Items from a data source:
□ □ □ □ □
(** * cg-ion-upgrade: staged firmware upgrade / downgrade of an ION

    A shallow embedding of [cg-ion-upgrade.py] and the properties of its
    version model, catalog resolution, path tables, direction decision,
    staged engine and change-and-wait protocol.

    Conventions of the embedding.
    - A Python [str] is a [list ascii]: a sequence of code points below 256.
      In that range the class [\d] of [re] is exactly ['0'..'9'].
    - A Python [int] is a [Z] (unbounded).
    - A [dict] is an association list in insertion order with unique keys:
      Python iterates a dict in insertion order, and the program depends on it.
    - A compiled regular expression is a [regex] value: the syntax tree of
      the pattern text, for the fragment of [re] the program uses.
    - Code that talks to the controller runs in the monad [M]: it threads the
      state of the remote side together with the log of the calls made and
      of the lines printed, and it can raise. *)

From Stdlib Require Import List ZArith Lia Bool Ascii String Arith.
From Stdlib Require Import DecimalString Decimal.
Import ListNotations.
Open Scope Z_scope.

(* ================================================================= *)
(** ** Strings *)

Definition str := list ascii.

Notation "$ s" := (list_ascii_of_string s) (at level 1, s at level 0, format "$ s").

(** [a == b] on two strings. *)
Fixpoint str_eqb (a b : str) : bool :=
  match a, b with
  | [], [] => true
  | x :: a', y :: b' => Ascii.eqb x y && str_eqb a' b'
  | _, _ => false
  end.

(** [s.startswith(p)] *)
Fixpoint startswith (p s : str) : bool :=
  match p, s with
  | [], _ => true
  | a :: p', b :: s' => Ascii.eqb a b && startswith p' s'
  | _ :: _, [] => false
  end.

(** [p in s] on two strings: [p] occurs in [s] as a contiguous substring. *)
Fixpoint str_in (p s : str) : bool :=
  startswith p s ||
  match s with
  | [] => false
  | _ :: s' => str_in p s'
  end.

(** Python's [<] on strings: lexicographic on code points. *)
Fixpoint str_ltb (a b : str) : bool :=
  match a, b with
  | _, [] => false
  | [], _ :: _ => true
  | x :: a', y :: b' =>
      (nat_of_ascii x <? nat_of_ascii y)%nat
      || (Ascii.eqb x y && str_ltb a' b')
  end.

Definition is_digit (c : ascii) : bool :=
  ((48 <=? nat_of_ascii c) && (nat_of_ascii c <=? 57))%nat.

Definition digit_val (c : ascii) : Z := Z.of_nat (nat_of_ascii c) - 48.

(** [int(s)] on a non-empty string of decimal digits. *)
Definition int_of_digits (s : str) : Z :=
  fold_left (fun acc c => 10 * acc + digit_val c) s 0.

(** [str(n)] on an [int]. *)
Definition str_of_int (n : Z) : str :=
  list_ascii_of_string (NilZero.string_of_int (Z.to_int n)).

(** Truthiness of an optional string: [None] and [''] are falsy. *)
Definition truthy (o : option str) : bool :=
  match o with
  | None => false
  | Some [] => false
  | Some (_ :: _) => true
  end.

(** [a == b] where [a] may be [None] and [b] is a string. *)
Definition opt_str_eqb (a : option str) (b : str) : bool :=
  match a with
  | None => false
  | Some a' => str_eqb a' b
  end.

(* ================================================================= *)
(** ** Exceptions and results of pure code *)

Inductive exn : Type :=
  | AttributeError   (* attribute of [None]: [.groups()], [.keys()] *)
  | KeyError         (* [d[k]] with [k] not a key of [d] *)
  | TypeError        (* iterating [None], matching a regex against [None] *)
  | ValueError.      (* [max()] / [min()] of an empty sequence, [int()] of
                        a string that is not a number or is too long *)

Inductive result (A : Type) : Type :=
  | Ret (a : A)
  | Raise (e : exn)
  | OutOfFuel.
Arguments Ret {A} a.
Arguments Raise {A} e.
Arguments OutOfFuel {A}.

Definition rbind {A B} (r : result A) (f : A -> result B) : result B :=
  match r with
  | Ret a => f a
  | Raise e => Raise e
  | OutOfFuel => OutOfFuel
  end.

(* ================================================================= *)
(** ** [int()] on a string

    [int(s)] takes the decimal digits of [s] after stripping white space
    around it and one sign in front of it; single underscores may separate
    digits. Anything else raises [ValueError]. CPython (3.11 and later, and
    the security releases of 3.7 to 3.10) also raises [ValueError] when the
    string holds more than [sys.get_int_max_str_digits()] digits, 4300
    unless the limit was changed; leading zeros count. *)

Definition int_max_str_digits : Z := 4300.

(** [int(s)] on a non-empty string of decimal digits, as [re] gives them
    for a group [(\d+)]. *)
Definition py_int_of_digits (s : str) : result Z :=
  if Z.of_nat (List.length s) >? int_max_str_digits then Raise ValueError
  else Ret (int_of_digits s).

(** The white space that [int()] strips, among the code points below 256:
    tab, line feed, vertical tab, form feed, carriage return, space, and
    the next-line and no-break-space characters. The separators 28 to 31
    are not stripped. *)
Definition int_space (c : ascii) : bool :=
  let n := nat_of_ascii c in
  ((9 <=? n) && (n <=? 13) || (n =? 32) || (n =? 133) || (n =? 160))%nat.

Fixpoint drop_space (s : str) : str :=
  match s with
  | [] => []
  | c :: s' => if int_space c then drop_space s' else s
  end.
□ □ □ □ □
The answer must consist of every line from the entries above that contains "Import".

→ Written response
From Stdlib Require Import List ZArith Lia Bool Ascii String Arith.
From Stdlib Require Import DecimalString Decimal.
Import ListNotations.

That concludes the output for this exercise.